Problem to solve —
An exact copy of the listing is what the response must contain.

Data extract —
(** the children of other nodes *)
Lemma split_child p d c a b :
  child_ok G h p d c a b -> p <> i -> c <> i -> child_ok G' h' p d c a b.
Proof.
  intros (Hiv & Hab & Hd & nc & Hc & Hp & Hrc) Hpi Hci. assert (c <> j) by congruence.
  split; [by rewrite split_iv|]. split; [done|]. split; [by rewrite split_dep|].
  destruct (decide (c = q)) as [->|Hcq].
  { exists nq'. split; [done|]. assert (nc = nq) as -> by congruence.
    destruct split_nq as (_ & -> & -> & _). done. }
  exists nc. split; [|done]. rewrite Ho, Hc by done. simpl. f_equal. unfold moved_to.
  rewrite decide_False; [done|]. intros Hin. destruct (moved_parent c Hin) as (e & _ & _ & _ & _ & nc' & Hc' & Hp' & _).
  congruence.
Qed.

(** the children of the halves *)
Lemma half_child d c a b :
  inner_inv G h i n d -> child_ok G h i d c a b ->
  (c ∈ childIndices nr -> child_ok G' h' j d c a b) /\ (c ∉ childIndices nr -> child_ok G' h' i d c a b).
Proof.
  intros Hi (Hiv & Hab & Hd & nc & Hc & Hp & Hrc). assert (c <> j) by congruence.
  pose proof (ii_dep _ _ _ _ _ Hi) as Hdi. pose proof split_dep_q as Hdq.
  assert (c <> i) by (intros ->; lia). assert (c <> q) by (intros ->; lia).
  split; intros Hin; (split; [by rewrite split_iv|split; [done|split; [by rewrite split_dep|]]]);
    rewrite Ho, Hc by done; simpl; unfold moved_to.
  - rewrite decide_True by done. by eexists.
  - rewrite decide_False by done. by exists nc.
Qed.

Lemma next_kept y u :
  (exists n', h !! y = Some n' /\ bn_type n' = LEAF /\ (iv G y).1 = Some u) ->
  exists n', h' !! y = Some n' /\ bn_type n' = LEAF /\ (iv G' y).1 = Some u.
Proof.
  intros (ny & Hy & Ht & Hu). destruct (split_keeps y ny Hy) as (ny' & Hy' & Ht' & _). exists ny'.
  split; [done|]. split; [congruence|]. destruct (decide (y = i)) as [->|Hyi]; [by rewrite split_iv_i|].
  rewrite split_iv; [done|done|congruence].
Qed.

Exercise response —
(** the children of other nodes *)
Lemma split_child p d c a b :
  child_ok G h p d c a b -> p <> i -> c <> i -> child_ok G' h' p d c a b.
Proof.
  intros (Hiv & Hab & Hd & nc & Hc & Hp & Hrc) Hpi Hci. assert (c <> j) by congruence.
  split; [by rewrite split_iv|]. split; [done|]. split; [by rewrite split_dep|].
  destruct (decide (c = q)) as [->|Hcq].
  { exists nq'. split; [done|]. assert (nc = nq) as -> by congruence.
    destruct split_nq as (_ & -> & -> & _). done. }
  exists nc. split; [|done]. rewrite Ho, Hc by done. simpl. f_equal. unfold moved_to.
  rewrite decide_False; [done|]. intros Hin. destruct (moved_parent c Hin) as (e & _ & _ & _ & _ & nc' & Hc' & Hp' & _).
  congruence.
Qed.

(** the children of the halves *)
Lemma half_child d c a b :
  inner_inv G h i n d -> child_ok G h i d c a b ->
  (c ∈ childIndices nr -> child_ok G' h' j d c a b) /\ (c ∉ childIndices nr -> child_ok G' h' i d c a b).
Proof.
  intros Hi (Hiv & Hab & Hd & nc & Hc & Hp & Hrc). assert (c <> j) by congruence.
  pose proof (ii_dep _ _ _ _ _ Hi) as Hdi. pose proof split_dep_q as Hdq.
  assert (c <> i) by (intros ->; lia). assert (c <> q) by (intros ->; lia).
  split; intros Hin; (split; [by rewrite split_iv|split; [done|split; [by rewrite split_dep|]]]);
    rewrite Ho, Hc by done; simpl; unfold moved_to.
  - rewrite decide_True by done. by eexists.
  - rewrite decide_False by done. by exists nc.
Qed.

Lemma next_kept y u :
  (exists n', h !! y = Some n' /\ bn_type n' = LEAF /\ (iv G y).1 = Some u) ->
  exists n', h' !! y = Some n' /\ bn_type n' = LEAF /\ (iv G' y).1 = Some u.
Proof.
  intros (ny & Hy & Ht & Hu). destruct (split_keeps y ny Hy) as (ny' & Hy' & Ht' & _). exists ny'.
  split; [done|]. split; [congruence|]. destruct (decide (y = i)) as [->|Hyi]; [by rewrite split_iv_i|].
  rewrite split_iv; [done|done|congruence].
Qed.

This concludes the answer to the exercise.